In a subsequent post, I will share the model and describe how you can use it for scenarios of interest to you. But for this post, I will outline some of the conclusions that I’ve derived from looking at many different scenarios. In most cases, the analysis illustrates why intuition is right (for example, that a highly variable compute load is a slam dunk for AWS). In other cases, certain high-sensitivity factors become evident and drive the economic answer. There are also cases where a hybrid infrastructure is at least worthy of consideration.

To frame an example analysis, here is the daily distribution of a typical Internet application. In the model, traffic distribution is an input from which bandwidth requirements are computed. The distribution over the day reflects the behavior of the user base (in this case, one with a high U.S. business-hour activity peak). Computing load is assumed to follow traffic according to a linear relationship, i.e. higher traffic implies higher compute load.

Note that while labor costs are included in the model, I am leaving them out of this example for simplicity. Because labor is a mostly fixed cost for each alternative, it will tend not to impact the relative comparison of the two alternatives. Rather, it will impact where the actual break-even point lies. If you use the model to examine your own situation, then of course I would recommend including the labor costs on each side.
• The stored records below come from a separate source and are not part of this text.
Lemma first_index_app_None c s t :
  first_index c s = None → first_index c (s +:+ t) = (λ i, (String.length s + i)%nat) <$> first_index c t.
Proof.
  induction s as [|d s IH]; [intros _; rewrite str_app_nil_l; by destruct (first_index c t)|].
  rewrite str_app_cons. cbn. case_decide; [done|]. intros H1.
  rewrite IH by (by destruct (first_index c s)). by destruct (first_index c t).
Qed.

(** A message without null bytes is received exactly when the first byte after it in
    the buffer, which nothing has written, happens to be null; otherwise bytes of an
    earlier message or of the stack are appended to it. *)
Theorem receive_exact (result : Z) (message leftover : string) (c : Client.t) :
  first_index zero message = None →
  (Client.receive result message leftover c).2 = Ret message ↔
    ∃ rest, leftover = String zero rest.
Proof.
  intros Hm. unfold Client.receive. cbn [snd]. rewrite first_index_app_None by done.
  destruct leftover as [|d rest].
  { cbn. split; [done|]. by intros [? ?]. }
  cbn. case_decide as Hd; cbn.
  - subst d. rewrite Nat.add_0_r, str_take_app. split; [eauto|done].
  - split; [|intros [? [= ->]]; done].
    destruct (first_index zero rest) as [i|]; cbn; [|done]. intros [= He]. exfalso.
    assert (String.length (str_take (String.length message + S i) (message +:+ String d rest))
      = String.length message) as Hl by by rewrite He.
    clear He Hm Hd. induction message as [|x message IH]; cbn in Hl; [done|].
    rewrite str_app_cons in Hl. cbn in Hl. injection Hl as Hl. by apply IH.
Qed.

(** A reception that gives a string. *)
Definition message_of (r : reception) : option string :=
  match (Client.receive (r_result r) (r_bytes r) (r_leftover r) (Client.mk true "" 0 0)).2 with
  | Ret s => Some s
  | Stop _ => None
  end.

(** The messages of the receptions with a positive result. *)
Definition delivered (rs : list reception) : list string :=
  omap (λ r, if 0 <? r_result r then message_of r else None) rs.

Definition has_client (conn : Connection.t) : Prop := is_Some (Connection.m_connectedCli conn).

Lemma readFromSocket_spec r conn s :
  has_client conn → message_of r = Some s →
  ∃ conn', Server.readFromSocket r conn
    = Ret (conn', (if 0 <? r_result r then [s] else []), r_result r =? 0) ∧ has_client conn'.
Proof.
  destruct conn as [[cli|]]; [intros _|by intros [? ?]]. unfold message_of.
  unfold Server.readFromSocket, Connection.receiveData, Client.receive.
  destruct (first_index zero _) as [i|]; [|done]. cbn. intros [= <-].
  eexists. split; [reflexivity|]. by eexists.
Qed.

Lemma push_all l q : SafeQueue.m_data (foldl (λ q m, SafeQueue.push m q) q l) = SafeQueue.m_data q ++ l.
Proof.
  revert q. induction l as [|m l IH]; intros q; cbn; [by rewrite app_nil_r|].
  rewrite IH. cbn. by rewrite <- app_assoc.
Qed.

(** One pass over the connections queues the received messages in the order of the
    connections, when every connection has a client and none has been closed by its peer;
    when one has, the pass has no defined behaviour, because it is erased from the vector
    the loop runs over. *)
Theorem connections_read (rs : list reception) (s : Server.t) :
  length rs = length (Server.m_activeConnections s) →
  Forall has_client (Server.m_activeConnections s) →
  Forall (λ r, is_Some (message_of r)) rs →
  if bool_decide (Exists (λ r, r_result r = 0) rs)
  then Server.handleConnections rs s = Stop Undefined
  else ∃ s', Server.handleConnections rs s = Ret s' ∧
    SafeQueue.m_data (Server.m_recvDataQueue s') =
      SafeQueue.m_data (Server.m_recvDataQueue s) ++ delivered rs ∧
    length (Server.m_activeConnections s') = length rs ∧
    Forall has_client (Server.m_activeConnections s').
Proof.
  destruct s as [st p conns q]. unfold Server.handleConnections. cbn. intros Hl Hc Hr.
  enough (if bool_decide (Exists (λ r, r_result r = 0) rs)
    then Server.read_all rs conns q = Stop Undefined
    else ∃ conns' q', Server.read_all rs conns q = Ret (conns', q') ∧
      SafeQueue.m_data q' = SafeQueue.m_data q ++ delivered rs ∧
      length conns' = length rs ∧ Forall has_client conns') as H.
  { case_bool_decide; [by rewrite H|]. destruct H as (conns' & q' & -> & ? & ? & ?). cbn. eauto. }
  revert conns q Hl Hc Hr. induction rs as [|r rs IH]; intros [|conn conns] q Hl Hc Hr; try done.
  { rewrite bool_decide_eq_false_2 by (intros ?%Exists_nil; done).
    exists [], q. cbn. by rewrite app_nil_r. }
  injection Hl as Hl. apply list.Forall_cons in Hc as [Hc Hcs], Hr as [[m Hm] Hrs].
  destruct (readFromSocket_spec r conn m Hc Hm) as (conn' & Hread & Hc').
  cbn [Server.read_all]. rewrite Hread. cbn [mbind outcome_bind].
  destruct (Z.eqb_spec (r_result r) 0) as [H0|H0].
  { rewrite bool_decide_eq_true_2; [done|]. by left. }
  set (q1 := foldl _ q _). specialize (IH conns q1 Hl Hcs Hrs).
  assert (SafeQueue.m_data q1 ++ delivered rs = SafeQueue.m_data q ++ delivered (r :: rs)) as Hq.
  { subst q1. rewrite push_all, <- app_assoc. f_equal. unfold delivered. cbn.
    destruct (0 <? r_result r); [by rewrite Hm|done]. }
  rewrite (bool_decide_ext _ (Exists (λ r, r_result r = 0) rs)).
  2:{ rewrite Exists_cons. tauto. }
  case_bool_decide; [by rewrite IH|]. destruct IH as (conns' & q' & -> & Hd & Hlen & Hall).
  cbn. eexists _, _. split; [reflexivity|]. rewrite Hd, Hq. cbn. eauto.
Qed.

(** A connection whose [accept] has failed is kept without a client, and the next
    pass over the connections dereferences a null pointer. *)
Theorem failed_accept_undefined (accepted fcntl_result created : Z) (r : reception)
    (rs : list reception) (s s' : Server.t) :
  Connection.acceptConnection accepted fcntl_result <= 0 →
  Server.m_activeConnections s = [] →
  Server.onRunning accepted fcntl_result created s = Ret s' →
  Server.handleConnections (r :: rs) s' = Stop Undefined.
Proof.
  intros Ha Hs. unfold Server.onRunning, Connection.creatAcceptedClient.
  destruct (Z.ltb_spec 0 (Connection.acceptConnection accepted fcntl_result)); [lia|]. cbn.
  rewrite Hs. by intros [= <-].
Qed.

Definition demo_server (conns : list Connection.t) : Server.t :=
  Server.mk true "" conns (SafeQueue.mk []).
Definition demo_connection : Connection.t := Connection.mk (Some (Client.mk true "" 5 0)).
Definition demo_receptions : list reception :=
  [mk_reception 3 "kOn" (String zero "junk"); mk_reception (-1) "" (String zero "")].

Lemma connections_read_witness :
  ∃ s', Server.handleConnections demo_receptions (demo_server [demo_connection; demo_connection]) = Ret s' ∧
    SafeQueue.m_data (Server.m_recvDataQueue s') = ["kOn"] ∧
    length (Server.m_activeConnections s') = 2%nat ∧
    Forall has_client (Server.m_activeConnections s').
Proof.
  refine (connections_read demo_receptions (demo_server [demo_connection; demo_connection]) eq_refl _ _);
    repeat constructor; by eexists.
Defined.

Lemma receive_exact_witness :
  (Client.receive 3 "kOn" "junk" (Client.mk true "" 5 0)).2 = Ret "kOn" ↔
    ∃ rest, "junk" = String zero rest.
Proof. by apply (receive_exact 3 "kOn" "junk" (Client.mk true "" 5 0)). Defined.

Lemma failed_accept_undefined_witness :
  Server.onRunning (-1) (-1) 4 (demo_server []) = Ret (demo_server [Connection.mk None]) ∧
  Server.handleConnections demo_receptions (demo_server [Connection.mk None]) = Stop Undefined.
Proof.
  split; [reflexivity|].
  by apply (failed_accept_undefined (-1) (-1) 4 _ _ (demo_server []) (demo_server [Connection.mk None])).
Defined.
For this example, to compute costs for Amazon, I have assumed Standard Extra Large instances and ELB load balancer for the Northern California region. The model computes the number of instances required for each hour of the day. Whenever the economics dictate it, the model applies as many AWS Reserved Instances (capacity contracts with lower variable costs) as justified and fills in with on-demand instances as required. Charges for data are computed according to the progressive pricing schedule that Amazon publishes. To compute costs for self-hosting, I assume co-location with the peak number of Std-XL-equivalent servers required, each loaded to no more than 80 percent of capacity. The costs of hardware are amortized over 36 months. Power is assumed to be included with rackspace fees. Bandwidth is assumed to be obtained on a 95th percentile price basis.
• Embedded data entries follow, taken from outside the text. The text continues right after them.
(** ** Whole passes *)

(** C37: The mutex makes a pass over the connections one operation. Whatever the accepting
    thread, the owner and the peers do while it lasts, from the moment the receiving
    thread has the mutex until it has seen all connections it reads from exactly those
    that were there, as [BaseServer.Server.handleConnections] does; the queue is the one
    after this operation without what the owner has taken meanwhile; and no result was 0. *)
Theorem passes_are_whole (s0 s : threads) (i : nat) :
  receiver s0 = RRead 0 → rtc in_pass s0 s → receiver s = RRead i → (length (conns s) <= i)%nat →
  ∃ rs srv', length rs = length (conns s0) ∧ Forall (λ r, 0 < r_result r) rs ∧
    Server.handleConnections rs (srv s0) = Ret srv' ∧
    Server.m_activeConnections srv' = conns s ∧
    ∃ popped, SafeQueue.m_data (Server.m_recvDataQueue srv') = popped ++ messages s.
Proof.
  intros H0 Hr Hi Hlen. destruct (pass_progress _ _ Hr H0) as (j & Hj & Hp).
  rewrite Hi in Hj. injection Hj as <-. destruct Hp as (rs & q & popped & Hl & Hle & Hpos & Hall & Hq).
  pose proof (read_all_length _ _ _ _ _ Hall) as Hsame.
  exists rs. unfold Server.handleConnections. rewrite Hall. cbn. eexists. split; [lia|].
  split; [done|]. split; [reflexivity|]. cbn. eauto.
Qed.

(** ** A silent peer *)

(** The receiving thread waits, with the mutex, for this peer, who has sent nothing and has
    not closed. *)
Definition waits_for (fd : Z) (s : threads) : Prop :=
  ∃ i conn, receiver s = RRead i ∧ conns s !! i = Some conn ∧ fd_of conn = Some fd ∧
    peers s !! fd = Some (mk_peer "" true).

Lemma silent_not_received r pr' : ¬ received (mk_peer "" true) r pr'.
Proof. intros H. inversion H as [n l Hn _ _|l _ Ho _]; cbn in *; [lia|done]. Qed.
Now let’s look at a sensitivity analysis. Notice in the above example, that a bit more than half of the total cost for each alternative is for bandwidth/data transfer charges ($35,144 for self-hosted at $8/Mbps and $36,900 for AWS). This is important because while Amazon pricing is fixed and published, 95th percentile pricing is highly variable and competitive

The chart above shows total costs as a function of co-location bandwidth pricing. AWS costs are independent of this and thus flat. What this chart shows is that self-hosting costs less for any bandwidth pricing under about $9.50 per Mbps/Month. And if you can negotiate a price as low as $4, you’d be saving more than 40 percent to self-host. I’ll leave discussion of the hybrid to another post.

This should provide a bit of a feel for how I’ve been conducting these analyses. Above is a visual summary of how different scenarios tend to shake out. The intuitive conclusion that the more spiky the load, the better the economics of the AWS on-demand solution is confirmed. And similarly, the flatter or less variable the load distribution, the more self-hosting appears to make sense. And if you’ve got a situation that uses a lot of bandwidth, you need to look more closely at potential self-hosted savings that could be feasible with negotiated bandwidth reductions.
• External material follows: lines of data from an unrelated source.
(* ===== verification/Sockets.v ===== *)
(** * Sockets and descriptors

    [common/socket_handler] (the wrappers of the socket calls), and with them the life of
    a client ([client.cpp]) and of a component's server ([server.cpp], [connection.cpp],
    [proxy_client_factory.cpp]): which calls they make, and which descriptors are open
    afterwards. The calls of the operating system are an interface with documented laws;
    what the functions compute from the results is in [BaseServer]. *)

From Stdlib Require Import Ascii.
From stdpp Require Import base list gmap strings numbers.
From S2P Require Import Prelude CppString Constants Queues BaseServer.

Local Open Scope Z_scope.

(** ** The operating system *)

(** A call returns a result (-1 is an error) and the new state; [accept] may wait for
    ever. *)
Class SocketApi := {
  os : Type;
  sys_unlink : string → os → Z * os;
  sys_socket : os → Z * os;
  sys_bind : Z → string → os → Z * os;
  sys_listen : Z → Z → os → Z * os;
  sys_accept : Z → os → option Z * os;
  sys_fcntl : Z → Z → Z → os → Z * os;
  sys_connect : Z → string → os → Z * os;
  sys_send : Z → string → os → Z * os;
  sys_close : Z → os → Z * os;
}.

(** A new descriptor is not open before, an error changes nothing. *)
Definition opened (before after : gset Z) (r : Z) : Prop :=
  r = -1 ∧ after = before ∨ 0 <= r ∧ r ∉ before ∧ after = {[r]} ∪ before.

(** What the manual promises of the descriptors of the process. *)
Class SocketLaws `{SocketApi} := {
  descriptors : os → gset Z;
  descriptors_nonneg o fd : fd ∈ descriptors o → 0 <= fd;
  unlink_keeps path o : descriptors (sys_unlink path o).2 = descriptors o;
  socket_opens o : opened (descriptors o) (descriptors (sys_socket o).2) (sys_socket o).1;
  bind_keeps fd path o : descriptors (sys_bind fd path o).2 = descriptors o;
  listen_keeps fd n o : descriptors (sys_listen fd n o).2 = descriptors o;
  accept_opens fd o r o' :
    sys_accept fd o = (Some r, o') → opened (descriptors o) (descriptors o') r;
  fcntl_keeps fd cmd arg o : descriptors (sys_fcntl fd cmd arg o).2 = descriptors o;
  connect_keeps fd path o : descriptors (sys_connect fd path o).2 = descriptors o;
  send_keeps fd data o : descriptors (sys_send fd data o).2 = descriptors o;
  close_closes fd o : descriptors (sys_close fd o).2 = descriptors o ∖ {[fd]};
}.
Update (Feb. 14): This post has garnered a lot of much appreciated attention. From the comments, I see that two clarifications would be helpful:

  1. The key point here is that a comparison of the cost of cloud hosting versus self-hosting needs to be based on the profile of your load. It is not that Amazon (or any other provider) is more expensive than self-hosting, as this is often not the case. Rather, it depends on the profile of your load. Moreover, it’s not so important where exactly your breakeven point is but rather it is most important to know the main sensitivities (e.g. bandwidth cost, CPU load, storage, etc.) for your situation so that you can understand which differences could flip the decision. The results here are for this example only and other examples will produce different results, some in favor of cloud and some in favor of self-hosting.
  2. The specific use case I’ve chosen is for a business that’s pretty far along. But some people have been wondering how this example applies to startups. That’s a great question.

While I’ve referred to “spiky” loads, there’s another way to say that which is “variable,” “unknown” or “unpredictable,” which describes the situation that a startup (or other new business endeavor) usually finds itself in. In those cases, the fact that you cannot forecast very well is a reason why it’s highly unlikely you’ll save money by self-hosting…because you’re very unlikely to buy the right amount of capacity. You’ll either overprovision and waste money on unused capacity, or you’ll buy too little and compromise the business. So while you might not call your startup load “spiky,” the fact that it’s unpredictable gives it a similar profile in the model and hence the economic conclusion would tell you to go with the cloud infrastructure route.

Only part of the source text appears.